Lemma add_countmin bits depth m draw g t c : (0 < m)%nat → add std_hash t c (countmin_of bits depth m draw g) =
  Ok (countmin_of bits depth m draw (λ j b, if decide (b = row_bin m (draw j) t) then u64 (g j b + c) else g j b)).
Proof.
  intros Hm. unfold add. cbn [countmin_of num_hash num_bins seeds counts].
  rewrite (change_rows depth m g (λ j, row_bin m (draw j) t) (λ _ x, u64 (x + c))); [done|intros; by apply row_bin_range|].
  intros j g' Hj. rewrite drawn by done. cbn [or_trap mbind outcome_bind]. rewrite bin_of_ok by done. cbn [mbind outcome_bind].
  by rewrite cell_matrix by (done || by apply row_bin_range).
Qed.

Lemma add_stream_countmin bits depth m draw st : ∀ pre, (0 < m)%nat →
  add_stream (λ tc, add std_hash tc.1 tc.2) st (countmin_of bits depth m draw (λ j b, u64 (weight m (draw j) b pre))) =
  Ok (countmin_of bits depth m draw (λ j b, u64 (weight m (draw j) b (pre ++ st)))).
Proof.
  induction st as [|[t c] st IH]; intros pre Hm; [by rewrite app_nil_r|]. cbn [add_stream fst snd]. rewrite add_countmin by done.
  cbn [mbind outcome_bind]. rewrite (cons_middle (t, c)), app_assoc, <- IH by done. f_equal. apply countmin_ext. intros j b _ _.
  unfold weight. rewrite sum_of_app. cbn [sum_of fst snd]. rewrite Z.add_0_r. destruct (decide (b = _)) as [->|Hne].
  - by rewrite decide_True, uw_add_l.
  - by rewrite decide_False, Z.add_0_r by congruence.
Qed.

Lemma combine_countmin bits depth m draw g d :
  combine (countmin_of bits depth m draw d) (countmin_of bits depth m draw g) =
  Ok (countmin_of bits depth m draw (λ j b, u64 (g j b + d j b))).
Proof.
  unfold combine. cbn [countmin_of num_hash num_bins seeds counts]. rewrite !Nat.eqb_refl. cbn [negb].
  rewrite (change_cells depth m g d (λ x y, u64 (x + y))); [done|]. intros j b g' Hj Hb. by rewrite !cell_matrix.
Qed.

Lemma estimate_countmin bits depth m draw g t : (0 < m)%nat → ∃ E, estimate std_hash t (countmin_of bits depth m draw g) = Ok E ∧
  E ≤ 2 ^ 64 - 1 ∧ (∀ j, (j < depth)%nat → E ≤ g j (row_bin m (draw j) t)) ∧
  (E = 2 ^ 64 - 1 ∨ ∃ j, (j < depth)%nat ∧ E = g j (row_bin m (draw j) t)).
Proof.
  intros Hm. unfold estimate. cbn [countmin_of num_hash num_bins seeds counts].
  apply (for_from_inv _ (λ i E, E ≤ 2 ^ 64 - 1 ∧ (∀ j, (j < i)%nat → E ≤ g j (row_bin m (draw j) t)) ∧
    (E = 2 ^ 64 - 1 ∨ ∃ j, (j < depth)%nat ∧ E = g j (row_bin m (draw j) t))) depth 0).
  - split_and!; [done|lia|by left].
  - intros i E [_ Hi] (H1 & H2 & H3). rewrite drawn by done. cbn [or_trap mbind outcome_bind]. rewrite bin_of_ok by done. cbn [mbind outcome_bind].
    rewrite cell_matrix by (done || by apply row_bin_range). cbn [mbind outcome_bind]. eexists. split; [done|].
    destruct (Z.ltb_spec (g i (row_bin m (draw i) t)) E) as [Hlt|Hge].
    + split_and!; [lia| |right; eauto]. intros j Hj. destruct (decide (j = i)) as [->|]; [lia|]. specialize (H2 j ltac:(lia)). lia.
    + split_and!; [done| |done]. intros j Hj. destruct (decide (j = i)) as [->|]; [lia|]. apply H2. lia.
Qed.

(** *** [countsketch] *)

Definition signed_weight (m : nat) (seed seed_binary : Z) (b : nat) (st : list (T * Z)) : Z :=
  sum_of (λ tc, if decide (row_bin m seed tc.1 = b) then trailing_sign seed_binary (hash64 (std_hash tc.1)) * tc.2 else 0) st.

Definition countsketch_of (bits : Z) (depth m : nat) (draw : nat → Z) (g : nat → nat → Z) : countsketch :=
  Countsketch depth bits m (map (λ j, draw (2 * j)%nat) (seq 0 depth)) (map (λ j, draw (2 * j + 1)%nat) (seq 0 depth)) (matrix depth m g).

Lemma countsketch_ext bits depth m draw g g' : (∀ j b, (j < depth)%nat → (b < m)%nat → g j b = g' j b) →
  countsketch_of bits depth m draw g = countsketch_of bits depth m draw g'.
Proof. intros E. unfold countsketch_of. by rewrite (matrix_ext depth m g g' E). Qed.

Lemma new_countsketch_ok bits depth draw s : new_countsketch bits depth draw = Ok s →
  ∃ m, (0 < m)%nat ∧ s = countsketch_of bits depth m draw (λ _ _, 0).
Proof.
  unfold new_countsketch. destruct (bins bits) as [m| |] eqn:E; [|done..]. cbn [mbind outcome_bind]. destruct (m <? 16)%nat eqn:Em; [done|].
  intros [= <-]. exists m. split; [by eapply bins_16|]. unfold countsketch_of. by rewrite matrix_replicate.
Qed.

Lemma s64_add a b : s64 (s64 a + s64 b) = s64 (a + b).
Proof.
  destruct (sw_multiple 64 a) as [k ->]; [lia|]. destruct (sw_multiple 64 b) as [l ->]; [lia|].
  rewrite <- (sw_shift 64 (a + b) (k + l)) by lia. f_equal. lia.
Qed.

Lemma s64_mul k a : s64 (k * s64 a) = s64 (k * a).
Proof. destruct (sw_multiple 64 a) as [l ->]; [lia|]. rewrite <- (sw_shift 64 (k * a) (k * l)) by lia. f_equal. lia. Qed.

Lemma s64_zero : s64 0 = 0.
Proof. done. Qed.

Lemma add_countsketch bits depth m draw g t c : (0 < m)%nat → cs_add std_hash t c (countsketch_of bits depth m draw g) =
  Ok (countsketch_of bits depth m draw (λ j b, if decide (b = row_bin m (draw (2 * j)%nat) t)
    then s64 (g j b + s64 (trailing_sign (draw (2 * j + 1)%nat) (hash64 (std_hash t)) * s64 c)) else g j b)).
Proof.
  intros Hm. unfold cs_add. cbn [countsketch_of cs_num_hash cs_num_bins cs_seeds seeds_binary cs_counts].
  rewrite (change_rows depth m g (λ j, row_bin m (draw (2 * j)%nat) t)
    (λ j x, s64 (x + s64 (trailing_sign (draw (2 * j + 1)%nat) (hash64 (std_hash t)) * s64 c)))); [done|intros; by apply row_bin_range|].
  intros j g' Hj. rewrite !drawn by done. cbn [or_trap mbind outcome_bind]. rewrite bin_of_ok by done. cbn [mbind outcome_bind].
  by rewrite cell_matrix by (done || by apply row_bin_range).
Qed.

Lemma add_stream_countsketch bits depth m draw st : ∀ pre, (0 < m)%nat →
  add_stream (λ tc, cs_add std_hash tc.1 tc.2) st (countsketch_of bits depth m draw (λ j b, s64 (signed_weight m (draw (2 * j)%nat) (draw (2 * j + 1)%nat) b pre))) =
  Ok (countsketch_of bits depth m draw (λ j b, s64 (signed_weight m (draw (2 * j)%nat) (draw (2 * j + 1)%nat) b (pre ++ st)))).
Proof.
  induction st as [|[t c] st IH]; intros pre Hm; [by rewrite app_nil_r|]. cbn [add_stream fst snd]. rewrite add_countsketch by done.
  cbn [mbind outcome_bind]. rewrite (cons_middle (t, c)), app_assoc, <- IH by done. f_equal. apply countsketch_ext. intros j b _ _.
  unfold signed_weight. rewrite sum_of_app. cbn [sum_of fst snd]. rewrite Z.add_0_r. destruct (decide (b = _)) as [->|Hne].
  - by rewrite decide_True, s64_mul, s64_add.
  - by rewrite decide_False, Z.add_0_r by congruence.
Qed.

Lemma combine_countsketch bits depth m draw g d :
  cs_combine (countsketch_of bits depth m draw d) (countsketch_of bits depth m draw g) =
  Ok (countsketch_of bits depth m draw (λ j b, s64 (g j b + d j b))).
Proof.
  unfold cs_combine. cbn [countsketch_of cs_num_hash cs_num_bins cs_seeds seeds_binary cs_counts]. rewrite !Nat.eqb_refl. cbn [negb].
  rewrite (change_cells depth m g d (λ x y, s64 (x + y))); [done|]. intros j b g' Hj Hb. by rewrite !cell_matrix.
Qed.

Lemma cs_estimate_of bits depth m draw g t : (0 < m)%nat → cs_estimate std_hash t (countsketch_of bits depth m draw g) =
  let es := map (λ j, s64 (trailing_sign (draw (2 * j + 1)%nat) (hash64 (std_hash t)) * g j (row_bin m (draw (2 * j)%nat) t))) (seq 0 depth) in
  or_trap (merge_sort Z.le es !! (depth / 2)%nat).
Proof.
  intros Hm. unfold cs_estimate. cbn [countsketch_of cs_num_hash cs_num_bins cs_seeds seeds_binary cs_counts].
  set (v := λ j, s64 (trailing_sign (draw (2 * j + 1)%nat) (hash64 (std_hash t)) * g j (row_bin m (draw (2 * j)%nat) t))).
  match goal with |- context [for_from depth 0 ?f _] => destruct (for_from_inv f (λ i es, es = map v (seq 0 i)) depth 0 []) as (es & -> & ->) end; [done| |].
  - intros i es [_ Hi] ->. rewrite !drawn by done. cbn [or_trap mbind outcome_bind]. rewrite bin_of_ok by done. cbn [mbind outcome_bind].
    rewrite cell_matrix by (done || by apply row_bin_range). cbn [mbind outcome_bind]. eexists. split; [done|]. by rewrite seq_S, map_app.
  - cbn [mbind outcome_bind]. by rewrite length_map, length_seq.
Qed.

(** *** What the estimates are worth *)

(** How much of an item is in a stream. *)
Definition total (t : T) (st : list (T * Z)) : Z := sum_of (λ tc, if decide (tc.1 = t) then tc.2 else 0) st.

Lemma weight_bounds m seed t st : Forall (λ tc, 0 ≤ tc.2) st → total t st ≤ weight m seed (row_bin m seed t) st ≤ sum_of snd st ∧ 0 ≤ total t st.
Proof.
  unfold total, weight. induction 1 as [|[u c] st Hc Hst IH]; [done|]. cbn [sum_of fst snd] in *.
  destruct (decide (u = t)) as [->|]; [rewrite decide_True by done|destruct (decide (_ = _))]; lia.
Qed.

Lemma countmin_estimate_ok bits depth m draw st t : (0 < m)%nat → (0 < depth)%nat → Forall (λ tc, 0 ≤ tc.2) st → sum_of snd st < 2 ^ 64 → ∃ E,
  estimate std_hash t (countmin_of bits depth m draw (λ j b, u64 (weight m (draw j) b st))) = Ok E ∧ total t st ≤ E ∧
  ∃ j, (j < depth)%nat ∧ E = weight m (draw j) (row_bin m (draw j) t) st.
Proof.
  intros Hm Hd Hst Hsum. destruct (estimate_countmin bits depth m draw (λ j b, u64 (weight m (draw j) b st)) t Hm) as (E & HE & H1 & H2 & H3).
  assert (∀ j, u64 (weight m (draw j) (row_bin m (draw j) t) st) = weight m (draw j) (row_bin m (draw j) t) st) as Hw.
  { intros j. destruct (weight_bounds m (draw j) t st Hst). apply uw_small. unfold is_u. lia. }
  exists E. split; [done|].
  assert (∃ j, (j < depth)%nat ∧ E = weight m (draw j) (row_bin m (draw j) t) st) as (j & Hj & ->).
  { destruct H3 as [->|(j & Hj & ->)]; [|exists j; by rewrite Hw]. exists 0%nat. split; [done|]. specialize (H2 0%nat Hd). rewrite Hw in H2.
    destruct (weight_bounds m (draw 0%nat) t st Hst). lia. }
  split; [by apply weight_bounds|]. by exists j.
Qed.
★ ★ ★ ★
*Required work*: Look above for the line holding "Definition countsketch_of (bits". Print it and every line after it, exactly, through the line holding "(λ j x, s64".

*Exercise response*:
Definition countsketch_of (bits : Z) (depth m : nat) (draw : nat → Z) (g : nat → nat → Z) : countsketch :=
  Countsketch depth bits m (map (λ j, draw (2 * j)%nat) (seq 0 depth)) (map (λ j, draw (2 * j + 1)%nat) (seq 0 depth)) (matrix depth m g).

Lemma countsketch_ext bits depth m draw g g' : (∀ j b, (j < depth)%nat → (b < m)%nat → g j b = g' j b) →
  countsketch_of bits depth m draw g = countsketch_of bits depth m draw g'.
Proof. intros E. unfold countsketch_of. by rewrite (matrix_ext depth m g g' E). Qed.

Lemma new_countsketch_ok bits depth draw s : new_countsketch bits depth draw = Ok s →
  ∃ m, (0 < m)%nat ∧ s = countsketch_of bits depth m draw (λ _ _, 0).
Proof.
  unfold new_countsketch. destruct (bins bits) as [m| |] eqn:E; [|done..]. cbn [mbind outcome_bind]. destruct (m <? 16)%nat eqn:Em; [done|].
  intros [= <-]. exists m. split; [by eapply bins_16|]. unfold countsketch_of. by rewrite matrix_replicate.
Qed.

Lemma s64_add a b : s64 (s64 a + s64 b) = s64 (a + b).
Proof.
  destruct (sw_multiple 64 a) as [k ->]; [lia|]. destruct (sw_multiple 64 b) as [l ->]; [lia|].
  rewrite <- (sw_shift 64 (a + b) (k + l)) by lia. f_equal. lia.
Qed.

Lemma s64_mul k a : s64 (k * s64 a) = s64 (k * a).
Proof. destruct (sw_multiple 64 a) as [l ->]; [lia|]. rewrite <- (sw_shift 64 (k * a) (k * l)) by lia. f_equal. lia. Qed.

Lemma s64_zero : s64 0 = 0.
Proof. done. Qed.

Lemma add_countsketch bits depth m draw g t c : (0 < m)%nat → cs_add std_hash t c (countsketch_of bits depth m draw g) =
  Ok (countsketch_of bits depth m draw (λ j b, if decide (b = row_bin m (draw (2 * j)%nat) t)
    then s64 (g j b + s64 (trailing_sign (draw (2 * j + 1)%nat) (hash64 (std_hash t)) * s64 c)) else g j b)).
Proof.
  intros Hm. unfold cs_add. cbn [countsketch_of cs_num_hash cs_num_bins cs_seeds seeds_binary cs_counts].
  rewrite (change_rows depth m g (λ j, row_bin m (draw (2 * j)%nat) t)
    (λ j x, s64 (x + s64 (trailing_sign (draw (2 * j + 1)%nat) (hash64 (std_hash t)) * s64 c)))); [done|intros; by apply row_bin_range|].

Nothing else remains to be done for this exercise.